──────── INFORMATION PROVIDED

(** X26.  [validateConfig] accepts a configuration exactly when its device
    path is not empty, [IsValidSlaveID] accepts its station and its
    read interval is at least 100ms. *)
Theorem validateConfig_accepts_iff (config : Config) :
  validateConfig config = None
  <-> cfg_Device config <> ""%string
      /\ IsValidSlaveID (cfg_SlaveID config) = true
      /\ 100 * Millisecond <= cfg_ReadInterval config.
Proof.
  unfold validateConfig, IsValidSlaveID, ModbusMinSlaveID, ModbusMaxSlaveID.
  rewrite andb_true_iff, !Z.leb_le.
  destruct (String.eqb_spec (cfg_Device config) "") as [E | N].
  - split; [discriminate | intros [H _]; contradiction].
  - destruct (Z.ltb_spec (cfg_SlaveID config) 1); cbn [orb].
    + split; [discriminate | lia].
    + destruct (Z.ltb_spec 247 (cfg_SlaveID config)).
      * split; [discriminate | lia].
      * destruct (Z.ltb_spec (cfg_ReadInterval config) (100 * Millisecond)).
        -- split; [discriminate | lia].
        -- split; [intros _; repeat split; auto; lia | reflexivity].
Qed.

(** X27.  [mergeConfig] never clears a device path, a station or a read
    interval that was set.  The encoding is always taken from the
    source merged, and attributed to it: merging a source that sets
    nothing changes nothing but the encoding, which becomes Decimal. *)
Theorem mergeConfig_keeps_what_is_set
    (info : ConfigInfo) (source : Config) (sourceType : ConfigSource) :
  let merged := mergeConfig info source sourceType in
  (cfg_Device (info_Config info) <> ""%string ->
   cfg_Device (info_Config merged) <> ""%string)
  /\ (cfg_SlaveID (info_Config info) <> 0 ->
      cfg_SlaveID (info_Config merged) <> 0)
  /\ (cfg_ReadInterval (info_Config info) <> 0 ->
      cfg_ReadInterval (info_Config merged) <> 0)
  /\ cfg_DataFormat (info_Config merged) = cfg_DataFormat source
  /\ info_Source merged "dataformat"%string = Some sourceType
  /\ (source = mkConfig "" 0 0 DecimalFormat ->
      info_Config merged
      = mkConfig (cfg_Device (info_Config info))
          (cfg_SlaveID (info_Config info))
          (cfg_ReadInterval (info_Config info)) DecimalFormat).
Proof.
  unfold mergeConfig. cbv zeta.
  destruct (String.eqb_spec (cfg_Device source) "") as [Ed | Nd];
    destruct (Z.eqb_spec (cfg_SlaveID source) 0) as [Es | Ns];
    destruct (Z.eqb_spec (cfg_ReadInterval source) 0) as [Ei | Ni];
    cbn [negb info_Config info_Source cfg_Device cfg_SlaveID cfg_ReadInterval
         cfg_DataFormat];
    (repeat split; auto; try (unfold source_set; reflexivity));
    intros ->; cbn in *; congruence.
Qed.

────────────────

*AIM OF THE EXERCISE*
Which lines run from the one containing "destruct (Z.eqb_spec (cfg_SlaveID" to the end of the entries above? Quote exactly those, and only those.

*SOLVED PROBLEM*
    destruct (Z.eqb_spec (cfg_SlaveID source) 0) as [Es | Ns];
    destruct (Z.eqb_spec (cfg_ReadInterval source) 0) as [Ei | Ni];
    cbn [negb info_Config info_Source cfg_Device cfg_SlaveID cfg_ReadInterval
         cfg_DataFormat];
    (repeat split; auto; try (unfold source_set; reflexivity));
    intros ->; cbn in *; congruence.
Qed.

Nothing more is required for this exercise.